Mohammad Nabi of Afghanistan
Mohammad Nabi (AFP Photo)

Mohammad Nabi said Afghanistan‘s spinners would be a handful at the ICC World Cup after their experiences playing in England and in the cauldron of the Indian Premier League (IPL).

The 34-year-old batting allrounder will form a potent spin attack with Rashid Khan and Mujeeb Ur Rahman at the World Cup, with all three currently contesting the high-pressure IPL.

Nabi and Khan also played for Leicestershire Foxes and Sussex Sharks respectively in England’s T20 Blast last year, while Rahman has been signed by Middlesex for the coming season.

“Ours is a good combination because Rashid and Mujeeb are wicket-taking bowlers and I am more defensive, bowling a lot of dot balls,” Nabi, who plays for Sunrisers Hyderabad, said.

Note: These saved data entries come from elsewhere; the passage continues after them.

(** ** The ring *)

(** A frame as the controller leaves it in the ring: its status, the page of the next frame,
  and its bytes. *)
Record frame := Frame { f_status : Z; f_next : Z; f_data : list Z }.
Definition f_len (f : frame) : Z := Z.of_nat (length (f_data f)).
(** The frames that are packets. *)
Definition good (f : frame) : bool := bool_decide (60 <= f_len f <= 1518) && bool_decide (Z.land (f_status f) 15 = RSR_PRX).
Definition received (fs : list frame) : list (list Z) := map f_data (filter good fs).

(** The page that a frame at page [p] names is the one behind its bytes, or one more (the
  checksum may need it), around the ring. *)
Definition follows (p : Z) (f : frame) : Prop :=
  let k := p + 1 + Z.shiftr (f_len f + 4) 8 in let pages := hi - lo in
  lo <= f_next f < hi /\ (f_next f = k \/ f_next f = k + 1 \/ f_next f = k - pages \/ f_next f = k + 1 - pages).

(** The frames [fs] fill the ring from page [p] up to page [q]. *)
Fixpoint ring (mem : Z -> Z) (p : Z) (fs : list frame) (q : Z) : Prop :=
  match fs with
  | [] => p = q
  | f :: fs => p <> q /\ (exists c d, walk mem (256 * p) 4 = [f_status f; f_next f; c; d] /\ c + 256 * d = f_len f + 4) /\
      walk mem (256 * p + 4) (length (f_data f)) = f_data f /\ follows p f /\ ring mem (f_next f) fs q
  end.

(** The page that the driver looks at: the one behind the boundary. *)
Definition at_page (v : view) : Z := if decide (hi <= v_bnry v + 1) then lo else v_bnry v + 1.

(** The driver is set up for the card, with a function to notify. *)
Definition set_up (n : snic) : Prop := pstart n + TXPAGES = lo /\ pstop n = hi /\ (w = 1 \/ w = 2) /\ wordlength n = w /\ notify n = true.

Lemma gives_the {A} (f : snic -> A) s (Q : A -> st D -> Prop) : Q (f (nic s)) s -> gives (the f) s Q.
Proof. intros H. by exists (f (nic s)), s. Qed.

Lemma gives_change f s (Q : unit -> st D -> Prop) : Q tt (St (card s) (f (nic s)) (blah s) (ticks s) (got s)) -> gives (Nic.change f) s Q.
Proof. intros H. eexists tt, _. split; [reflexivity|exact H]. Qed.

Lemma fetch_splice m l : (length l <= length m)%nat -> fetch (splice m 0 l) 0 (length l) = Ok l.
Proof.
  intros Hl. assert (fits m 0 (length l)) as Hf by (unfold fits; lia). rewrite fetch_ok by (unfold fits; rewrite length_splice by done; unfold fits in Hf; lia). f_equal.
  unfold slice, splice. change (Z.to_nat 0) with 0%nat. rewrite take_0, drop_0. cbn [app]. apply take_app_length.
Qed.

Lemma gives_deliver m l s (Q : unit -> st D -> Prop) : blah s = splice m 0 l -> (length l <= length m)%nat ->
  Q tt (St (card s) (nic s) (blah s) (ticks s) (got s ++ [l])) -> gives (deliver (Z.of_nat (length l))) s Q.
Proof. intros E Hl H. eexists tt, _. split; [|exact H]. unfold deliver. rewrite Nat2Z.id, E, fetch_splice by done. reflexivity. Qed.

Lemma received_cons f fs : received (f :: fs) = (if good f then [f_data f] else []) ++ received fs.
Proof. unfold received. rewrite filter_cons. destruct (good f) eqn:E; by case_decide. Qed.

(** What one frame does: [s'] has the packet, if it is one. *)
Definition took (f : frame) (s s' : st D) : Prop :=
  got s' = got s ++ received [f] /\ set_up (nic s') /\ iobase (nic s') = iobase (nic s) /\ length (blah s') = length (blah s) /\
  rx_packets (stat (nic s')) = (if good f then s32 (rx_packets (stat (nic s)) + 1) else rx_packets (stat (nic s))) /\ ring_same (see (card s)) (see (card s')).

Lemma rx_frame_ok f h p s : set_up (nic s) -> v_page (see (card s)) = 0 -> status h = f_status f -> 0 <= p < 256 -> f_len f < 65536 -> walk (v_mem (see (card s))) (256 * p + 4) (length (f_data f)) = f_data f ->
  (good f -> f_len f <= Z.of_nat (length (blah s))) -> gives (rx_frame dev h (f_len f) p) s (fun _ s' => took f s s').
Proof.
  intros Hs Hp0 Hst Hp Hlen Hw Hfit. unfold rx_frame. rewrite Hst. unfold took. assert (ring_same (see (card s)) (see (card s))) as Hsame by (unfold ring_same; done).
  assert (forall g : nic_stat -> nic_stat, (forall x, rx_packets (g x) = rx_packets x) -> good f = false -> gives (Nic.change (fun n => set_stat (g (stat n)) n)) s (fun _ s' => took f s s')) as Hskip.
  { intros g Hg Hgood. apply gives_change. unfold took. rewrite received_cons, Hgood. cbn [app received filter list_filter map got nic set_stat stat iobase card blah]. rewrite app_nil_r, Hg. done. }
  case_decide as Hl; [apply Hskip; [done|]; unfold good; rewrite bool_decide_false by lia; done|]. case_decide as Hprx.
  - assert (good f = true) as Hg by (unfold good; rewrite !bool_decide_true by (done || lia); done). specialize (Hfit ltac:(by rewrite Hg)). unfold f_len in Hfit. rewrite received_cons, Hg.
    rewrite Z.shiftl_mul_pow2 by lia. change (2 ^ 8) with 256. replace (p * 256 + 4) with (256 * p + 4) by lia. apply gives_bind. eapply gives_impl; [apply nic_block_input_ok; [apply Hs|apply Hs|unfold f_len in *; lia|lia|done]|].
    intros [] s1 (B1 & N1 & G1 & R1). unfold f_len in B1. rewrite Nat2Z.id, Hw in B1. apply gives_bind, gives_the. rewrite N1. destruct Hs as (S1 & S2 & S3 & Sw & S4). rewrite S4. apply gives_bind. eapply gives_deliver; [exact B1|lia|]. apply gives_change.
    cbn [got nic set_stat stat iobase card blah map]. rewrite G1, B1, N1, length_splice by (unfold fits; lia). done.
  - assert (good f = false) as Hg by (unfold good; rewrite (bool_decide_false (Z.land _ _ = _)) by done; apply andb_false_r). case_decide; [by apply Hskip|]. apply gives_ret. rewrite received_cons, Hg. cbn. rewrite app_nil_r. done.
Qed.

(** Looking at the registers of the ring. *)
Lemma rx_look_res (R : cres (unit * st D) -> Prop) (k : Z -> Z -> N unit) s : 0 <= v_bnry (see (card s)) ->
  (forall s', nic s' = nic s -> blah s' = blah s -> got s' = got s -> ring_same (see (card s)) (see (card s')) -> R (k (v_curr (see (card s))) (v_bnry (see (card s))) s')) ->
  R (bind (outb dev (NIC_DMA_DISABLE + NIC_PAGE1) COMMAND) (fun _ => bind (inb dev CURRENT) (fun c => bind (outb dev (NIC_DMA_DISABLE + NIC_PAGE0) COMMAND) (fun _ => bind (inb dev BOUNDARY) (k c)))) s).
Proof.
  intros Hb H. apply bind_gives, gives_outb. intros s1 (V1 & N1 & B1 & T1 & G1). change (u8 (NIC_DMA_DISABLE + NIC_PAGE1)) with (NIC_DMA_DISABLE + NIC_PAGE1) in V1. rewrite out_command in V1 by tauto. apply bind_gives. eapply gives_in; [apply in_current; by rewrite V1|].
  intros s2 (V2 & N2 & B2 & T2 & G2). rewrite V1 in *. apply bind_gives, gives_outb. intros s3 (V3 & N3 & B3 & T3 & G3). change (u8 (NIC_DMA_DISABLE + NIC_PAGE0)) with (NIC_DMA_DISABLE + NIC_PAGE0) in V3. rewrite out_command, V2 in V3 by tauto.
  apply bind_gives. eapply gives_in; [apply in_boundary; by rewrite V3|]. intros s4 (V4 & N4 & B4 & T4 & G4). rewrite V3 in *. cbn [v_bnry v_curr]. apply H; [congruence..|]. unfold ring_same. by rewrite V4.
Qed.

Lemma rx_look (k : Z -> Z -> N unit) s Q : 0 <= v_bnry (see (card s)) ->
  (forall s', nic s' = nic s -> blah s' = blah s -> got s' = got s -> ring_same (see (card s)) (see (card s')) -> gives (k (v_curr (see (card s))) (v_bnry (see (card s)))) s' Q) ->
  gives (bind (outb dev (NIC_DMA_DISABLE + NIC_PAGE1) COMMAND) (fun _ => bind (inb dev CURRENT) (fun c => bind (outb dev (NIC_DMA_DISABLE + NIC_PAGE0) COMMAND) (fun _ => bind (inb dev BOUNDARY) (k c))))) s Q.
Proof. apply (rx_look_res (fun r => exists a s', r = Ok (a, s') /\ Q a s')). Qed.

Lemma next_accepted p f : 0 <= lo < hi -> hi <= 256 -> lo <= p < hi -> f_len f < 65536 -> follows p f ->
  let next_pkt := u32 (p + 1 + Z.shiftr (u32 (f_len f + 4)) 8) in
  ~ (f_next f <> next_pkt /\ f_next f <> u32 (next_pkt + 1) /\ f_next f <> u32 (next_pkt - (hi - lo)) /\ f_next f <> u32 (next_pkt + 1 - (hi - lo))).
Proof.
  intros Hr Hh Hp Hl (Hn & Hk). cbv zeta. unfold f_len in *. rewrite (u32_small (Z.of_nat _ + 4)) by lia. rewrite Z.shiftr_div_pow2 in * by lia. change (2 ^ 8) with 256 in *.
  pose proof (Z.div_pos (Z.of_nat (length (f_data f)) + 4) 256 ltac:(lia) ltac:(lia)). pose proof (Z.div_le_upper_bound (Z.of_nat (length (f_data f)) + 4) 256 65540 ltac:(lia) ltac:(lia)).
  set (q := (Z.of_nat (length (f_data f)) + 4) / 256) in *. rewrite (u32_small (p + 1 + q)) by lia. intros (H1 & H2 & H3 & H4). destruct Hk as [E|[E|[E|E]]].
  - lia.
  - rewrite u32_small in H2 by lia. lia.
  - rewrite u32_small in H3 by lia. lia.
  - rewrite u32_small in H4 by lia. lia.
Qed.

“It was a great experience for us and was of big help,” he said of last year’s T20 Blast. “Rashid and I bowled really well and he also batted well.

“We will quickly get adjusted to the conditions there hopefully,” added Nabi, who will represent Kent in this year’s 20-over contest.

While most of the Afghan team are at a training camp in South Africa, the spinners are all warming up for the 50-over World Cup in the IPL.

Both Nabi and Khan have starred in Hyderabad’s campaign, and 18-year-old Rahman is playing for Kings XI Punjab.

But Nabi said the IPL, with its big crowds and tight games, was great preparation for the World Cup despite the differences between T20 and 50-over cricket. “The IPL helps a lot,” Nabi said. “If you play these kind of pressure games before the World Cup it will help a lot in the tournament against top opposition teams.”

“It is a white-ball format after all. Yes it is a change of format but you can adjust easily to the 50-over game,” he added.

Beating the odds

Nabi’s seven wickets from less than 16 overs, conceding a parsimonious 87 runs, has made him one of the top 10 bowlers in this year’s IPL.

He will now hope to take that form into the World Cup, where Afghanistan face a daunting opener against defending champions Australia on June 1.

The strong middle-order batsman has been at the centre of Afghanistan’s fairytale rise, captaining the side at their first World Cup in 2015.

But while many Afghanistan players learned the game in refugee camps in Pakistan, Nabi hails from a wealthy Afghan family that lived in Pakistan during the Soviet invasion.

Since beating the odds to compete at the 2010 World T20 in England, Afghanistan have qualified for all major international tournaments and won their first Test against Ireland last month.

“It was a historic occasion,” Nabi said of the victory.

Now expectations are building for their second World Cup, where Afghanistan’s cricketers will hope to bring further joy to their war-torn nation.

“We will try our best at the World Cup and challenge every team that we play against,” Nabi said. “Inshallah (God-willing) in future we will challenge everybody in Test cricket.”